### Exercise aim
From the entries that follow, reproduce exactly and only the lines from the line with "and [setJson] returns" to the line with "- intros v Hv.", endpoints included.

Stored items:
=== Section Start ===

Lemma ser_size (v : jsval) : size_bound v.
Proof.
  revert v. apply jsval_ind2; unfold size_bound;
    [ intros Hok | intros Hok | intros b Hok | intros z Hok | intros s Hok
    | intros l HF Hok | intros ps HF [Hnd Hok] ];
    try (destruct (ser_head _ Hok) as (c & t & Ht & _); rewrite Ht; simpl; lia).
  - rewrite ser_array. pose proof (elements_size l HF Hok).
    rewrite append_length. cbn [String.length]. rewrite append_length. cbn [String.length jsize].
    lia.
  - rewrite (ser_object ps Hok). pose proof (members_size ps HF Hok).
    rewrite append_length. cbn [String.length]. rewrite append_length. cbn [String.length jsize].
    lia.
Qed.

(** [JSON.parse(JSON.stringify(v))] gives [v] back. *)
Lemma json_parse_ser (v : jsval) : json_ok v -> json_parse (ser v) = Some v.
Proof.
  intro Hok. unfold json_parse.
  pose proof (ser_size v Hok) as Hsz.
  pose proof (parse_ser_value v Hok (S (String.length (ser v))) EmptyString ltac:(lia)
                eq_refl) as H.
  rewrite append_empty_r in H. rewrite H. reflexivity.
Qed.


(* ------------------------------------------------------------------ *)
(** ** JSON items *)

Lemma setItem_value (now : Z) (key value : string) (expiration : option Z) (s : store) :
  st_get (snd (setItem now key value expiration s)) key = Some value.
Proof.
  rewrite setItem_eq. cbn [snd].
  destruct expiration as [e|]; [destruct (e =? 0)%Z|];
    try rewrite st_get_set_ne by apply key_neq_record;
    apply st_get_set_eq.
Qed.

Lemma json_ser_defined (v : jsval) : v <> JUndefined -> json_ser v = Some (ser v).
Proof. destruct v as [| |[]| | | |]; intro H; [congruence | reflexivity ..]. Qed.

Lemma setJson_ok (now : Z) (key : string) (v : jsval) (expiration : option Z) :
  json_ok v -> setJson now key v expiration = setItem now key (ser v) expiration.
Proof.
  intro H. unfold setJson, json_stringify. rewrite (ok_ser_some v H).
  destruct v; [contradiction | reflexivity ..].
Qed.

(** C8: [setJson] on [undefined] throws and leaves the store as it was
    (no value, no expiry record written); every other value is written
    and [setJson] returns [set]'s answer; after [setJson(K, null)] a
    [getJson(K)] yields [null], whether or not the entry has expired. *)
Theorem setJson_undefined_rejected (now : Z) (key : string) (expiration : option Z) (s : store) :
  setJson now key JUndefined expiration s = (inl UndefinedJson, s) /\
  (forall v, v <> JUndefined ->
     fst (setJson now key v expiration s) = inr (set_ret s key (ser v))) /\
  (forall now', fst (getJson now' key (snd (setJson now key JNull expiration s))) = inr JNull).
Proof.
  split; [reflexivity|]. split.
  - intros v Hv. unfold setJson, json_stringify. rewrite (json_ser_defined v Hv).
    destruct v; [congruence | ..]; rewrite setItem_eq; reflexivity.
  - intro now'. rewrite (setJson_ok now key JNull expiration I).
    unfold getJson, bind. rewrite getItem_eq.
    destruct (expired_in now' _ key); [reflexivity|].
    rewrite setItem_value. reflexivity.
Qed.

=== Section End ===

### Expected output
    and [setJson] returns [set]'s answer; after [setJson(K, null)] a
    [getJson(K)] yields [null], whether or not the entry has expired. *)
Theorem setJson_undefined_rejected (now : Z) (key : string) (expiration : option Z) (s : store) :
  setJson now key JUndefined expiration s = (inl UndefinedJson, s) /\
  (forall v, v <> JUndefined ->
     fst (setJson now key v expiration s) = inr (set_ret s key (ser v))) /\
  (forall now', fst (getJson now' key (snd (setJson now key JNull expiration s))) = inr JNull).
Proof.
  split; [reflexivity|]. split.
  - intros v Hv. unfold setJson, json_stringify. rewrite (json_ser_defined v Hv).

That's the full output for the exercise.